Central National Bank, Poteau, Oklahoma, a National Bank,f.l. Holton, in His Official and Individualcapacities, and Tommy Miller, in Hisofficial and Individualcapacities,plaintiffs-appellants, v. H.e. Rainbolt, an Individual, Neal H. Sims, an Individual,ronald A. Sims, an Individual, Charles D. Saviers,co-trustee of the C.b. Saviers Testamentary Trust, and Boydm. Saviers, Co-trustee of the C.b. Saviers Testamentarytrust, Defendants-appellees.central National Bank, Poteau, Oklahoma, a National Bank,f.l. Holton, in His Official and Individualcapacities, Plaintiffs-appellants, v. H.e. Rainbolt, an Individual, Neal H. Sims, an Individual,ronald A. Sims, an Individual, Charles D. Saviers,co-trustee of the C.b. Saviers Testamentary Trust, and Boydm. Saviers, Co-trustee of the C.b. Saviers Testamentarytrust, Defendants-appellees, 720 F.2d 1183 (10th Cir. 1983)Annotate this Case
Nov. 9, 1983
Richard F. Campbell, III of Fellers, Snider, Blankenship, Bailey & Tippens, Oklahoma City, Okl. (James D. Fellers and John Joseph Snider of Fellers, Snider, Blankenship, Bailey & Tippens, Oklahoma City, Okl. and James E. Hamilton of Hamilton & Warren, Poteau, Okl., with him on brief), for plaintiffs-appellants.
Robert D. Nelon of Andrews, Davis, Legg, Bixler, Milsten & Murrah, Oklahoma City, Okl., for defendants-appellees.
Before SETH, Chief Judge, McWILLIAMS, Circuit Judge, and KERR, District Judge* .
SETH, Chief Judge.
This is a consolidated appeal from the trial court's order denying the plaintiffs' motion for a preliminary injunction and granting the defendants' motion for summary judgment. The suit arises from the attempt of the plaintiffs Central National Bank (CNB) and the Chairman of its Board of Directors, Mr. Holton, to block the takeover of CNB by the defendant, Mr. Rainbolt.
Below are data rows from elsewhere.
(* ===== verification/Analyze.v ===== *)
(** * diff/analyze.c: from two vectors of words to an edit script

    [discard_confusing_lines] takes out lines that cannot or should not take
    part in the comparison, [compareseq] compares the rest, [shift_boundaries]
    moves the changes to nicer places and [build_script] turns the flags into
    a list of changes.  Arrays are lists that are read and written with a
    bounds check: [None] stands for an access outside an array or for a loop
    that exceeds its bound.  AnalyzeProofs shows that neither happens. *)

From S2P Require Import Prelude DiffSeq EditScript.

(** ** Data (diff.h) *)

(** [struct change]; the links of the chain are the list structure. *)
Record change := Change {
  line0 : Z;
  line1 : Z;
  deleted : Z;
  inserted : Z
}.

(** The inputs of a comparison in [struct file_data]. *)
Record file_data := FileData {
  buffered_lines : Z;
  equivs : list Z
}.

(** A checked write. *)
Definition put {A} (l : list A) (i : Z) (v : A) : option (list A) :=
  let? _ := zget l i in Some (zset l i v).

(** ** discard_confusing_lines *)

(** [++equiv_count[f][equivs[i]]] for every line. *)
Fixpoint equiv_count (counts : list Z) (equivs : list Z) : option (list Z) :=
  match equivs with
  | [] => Some counts
  | e :: equivs' =>
      let? n := zget counts e in
      let? counts' := put counts e (n + 1) in
      equiv_count counts' equivs'
  end.

(** [while ((tem = tem >> 2) > 0) many *= 2;] on a 64-bit [size_t], which is
    zero after at most 32 shifts. *)
Fixpoint many_loop (n : nat) (tem many : Z) : Z :=
  match n with
  | O => many
  | S n' =>
      let tem := Z.shiftr tem 2 in
      if 0 <? tem then many_loop n' tem (many * 2) else many
  end.

Definition many (end_ : Z) : Z := many_loop 33 (end_ / 64) 5.

(** The first table: 1 for a line without a match in the other file, 2 for a
    line with many matches.  Lines of class 0 are never marked. *)
Fixpoint mark_discards (many : Z) (counts : list Z) (equivs : list Z) : option (list Z) :=
  match equivs with
  | [] => Some []
  | e :: equivs' =>
      let? d :=
        (if e =? 0 then Some 0
         else
           let? nmatch := zget counts e in
           Some (if nmatch =? 0 then 1 else if many <? nmatch then 2 else 0)) in
      let? ds := mark_discards many counts equivs' in
      Some (d :: ds)
  end.

(** Find the end of a run of discardable lines and count the provisional
    ones: [(j, provisional)]. *)
Fixpoint run_end (n : nat) (discards : list Z) (j provisional : Z) : option (Z * Z) :=
  match n with
  | O => Some (j, provisional)
  | S n' =>
      let? d := zget discards j in
      if d =? 0 then Some (j, provisional)
      else run_end n' discards (j + 1) (if d =? 2 then provisional + 1 else provisional)
  end.

(** [while (j > i && discards[j - 1] == 2) discards[--j] = 0, --provisional;] *)
Fixpoint shrink_run (n : nat) (discards : list Z) (i j provisional : Z)
  : option (list Z * Z * Z) :=
  match n with
  | O => Some (discards, j, provisional)
  | S n' =>
      if i <? j then
        let? d := zget discards (j - 1) in
        if d =? 2 then
          let? discards' := put discards (j - 1) 0 in
          shrink_run n' discards' i (j - 1) (provisional - 1)
        else Some (discards, j, provisional)
      else Some (discards, j, provisional)
  end.

(** [while (j > i) if (discards[--j] == 2) discards[j] = 0;] *)
Fixpoint cancel_all (n : nat) (discards : list Z) (i j : Z) : option (list Z) :=
  match n with
  | O => Some discards
  | S n' =>
      if i <? j then
        let? d := zget discards (j - 1) in
        let? discards' := (if d =? 2 then put discards (j - 1) 0 else Some discards) in
        cancel_all n' discards' i (j - 1)
      else Some discards
  end.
Mr. Rainbolt attempted to purchase shares of CNB held by certain of the Bank's minority shareholders. Under the terms of the purchase agreement he agreed to acquire 52,800 shares of CNB, representing 52.8% of its outstanding stock. Some of the stock that he agreed to purchase was encumbered by a Right of Refusal Agreement. That agreement provided that if a shareholder received an offer to buy all or part of his encumbered stock, that prior to accepting he had to extend the offer "upon the same terms and conditions and for the same price" to the trustee for the shareholders of the encumbered CNB stock.
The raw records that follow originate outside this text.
(** The state of the subrun scan: counting a subrun that is still too short,
    or clearing one that is known to extend to [B]. *)
Definition counting (d : list Z) (i j consec minimum : Z) : Prop :=
  0 <= consec < minimum /\ consec <= j /\
  forall t, j - consec <= t < j -> zget d (i + t) = Some 2.

Definition clearing (d : list Z) (i j consec minimum B : Z) : Prop :=
  minimum <= consec /\ 0 <= j /\ forall t, j <= t < B -> zget d (i + t) = Some 2.

Lemma cancel_subruns_spec n d i len minimum j consec :
  0 <= i -> i + len <= zlen d -> 0 < minimum -> j <= len ->
  (counting d i j consec minimum /\ 2 * (len - (j - consec)) - consec < Z.of_nat n \/
   exists B, clearing d i j consec minimum B /\ B <= len /\
     2 * (len - Z.max j B) + Z.max 0 (B - j) < Z.of_nat n) ->
  exists d', cancel_subruns n d i len minimum j consec = Some d' /\ cleared d d'.
Proof.
  intros Hi. revert d j consec. induction n as [|n IH]; intros d j consec Hlen Hm Hj Hphase;
    [destruct Hphase as [[(?&?&?) ?]|(B & (?&?&?) & ? & ?)]; lia|].
  cbn [cancel_subruns]. case_if; [|exists d; eauto with dwdiff].
  assert (0 <= j) as Hj0 by (destruct Hphase as [[(?&?&?) ?]|(B & (?&?&?) & ? & ?)]; lia).
  destruct (zget_Some d (i + j)) as [v Hv]; [lia|]. rewrite Hv. obind. case_if.
  - (* not provisional *)
    apply IH; try lia. left. split; [split; [lia|]; split; [lia|]; intros; lia|].
    destruct Hphase as [[(?&?&?) ?]|(B & (?&?&HB) & ? & ?)]; [lia|].
    destruct (decide (j < B)); [|lia]. rewrite HB in Hv by lia. congruence.
  - subst v. case_if; [|case_if].
    + (* the subrun is long enough: back up *)
      destruct Hphase as [[(?&?&Hall) ?]|(B & (?&?&HB) & ? & ?)]; [|lia].
      apply IH; try lia. right. exists (j + 1). split; [|lia].
      split; [lia|]. split; [lia|]. intros t Ht.
      destruct (decide (t = j)) as [->|]; [done|]. apply Hall. lia.
    + (* clear *)
      destruct Hphase as [[(?&?&Hall) ?]|(B & (?&?&HB) & ? & ?)]; [lia|].
      destruct (cleared_put _ _ Hv) as [-> Hc]. obind.
      destruct (IH (zset d (i + j) 0) (j + 1) (consec + 1)) as (d' & -> & Hc'); rewrite ?zset_length; try lia.
      { right. exists B. split; [|lia]. split; [lia|]. split; [lia|]. intros t Ht.
        rewrite zget_zset_ne by lia. apply HB. lia. }
      exists d'. eauto with dwdiff.
    + (* count *)
      destruct Hphase as [[(?&?&Hall) ?]|(B & (?&?&HB) & ? & ?)]; [|lia].
      apply IH; try lia. left. split; [|lia]. split; [lia|]. split; [lia|]. intros t Ht.
      destruct (decide (t = j)) as [->|]; [done|]. apply Hall. lia.
Qed.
In compliance with the terms of the Right of Refusal Agreement, the shareholders notified the trustee of Mr. Rainbolt's offer. The trustee elected to purchase some but not all of the encumbered stock and none of the unencumbered stock. Mr. Rainbolt claims that the trustee's election to purchase only part of the shares was not "upon the same terms and conditions" as his offer because his offer contained the condition that he acquire all 52,800 shares. The selling shareholders declined to tender their shares to the trustee. It is not disputed that at the time of the filing of this suit, Mr. Rainbolt had gained effective control of the Bank by virtue of his stock purchase agreement.
CNB and Mr. Holton brought this suit alleging that Mr. Rainbolt's offer violated the Change in Bank Control Act, the Bank Holding Company Act and various provisions of the Clayton Act. Appended to the federal claims was a state claim that the minority shareholders wishing to sell to Mr. Rainbolt were acting in contravention of the Right of Refusal Agreements. A similar suit on the Right of Refusal Agreements was brought in Oklahoma state court.
The trial court dismissed all of the plaintiffs' federal claims on jurisdictional grounds and determined that the trustee's election to purchase some of the encumbered shares was not "upon the same terms and conditions" as Mr. Rainbolt's offer. It therefore granted Mr. Rainbolt's motion for summary judgment and denied the plaintiffs' motion for injunctive relief.
On appeal, the plaintiffs' first contention is that Mr. Rainbolt violated the Change in Bank Control Act, 12 U.S.C. § 1817. The provisions of that Act dictate that the acquisition of a national bank requires an express and prior non-disapproval by the Comptroller of the Currency. Mr. Rainbolt did not obtain the Comptroller's non-disapproval prior to obtaining control of the Bank; however, the Comptroller did issue a non-disapproval letter after Mr. Rainbolt acquired control.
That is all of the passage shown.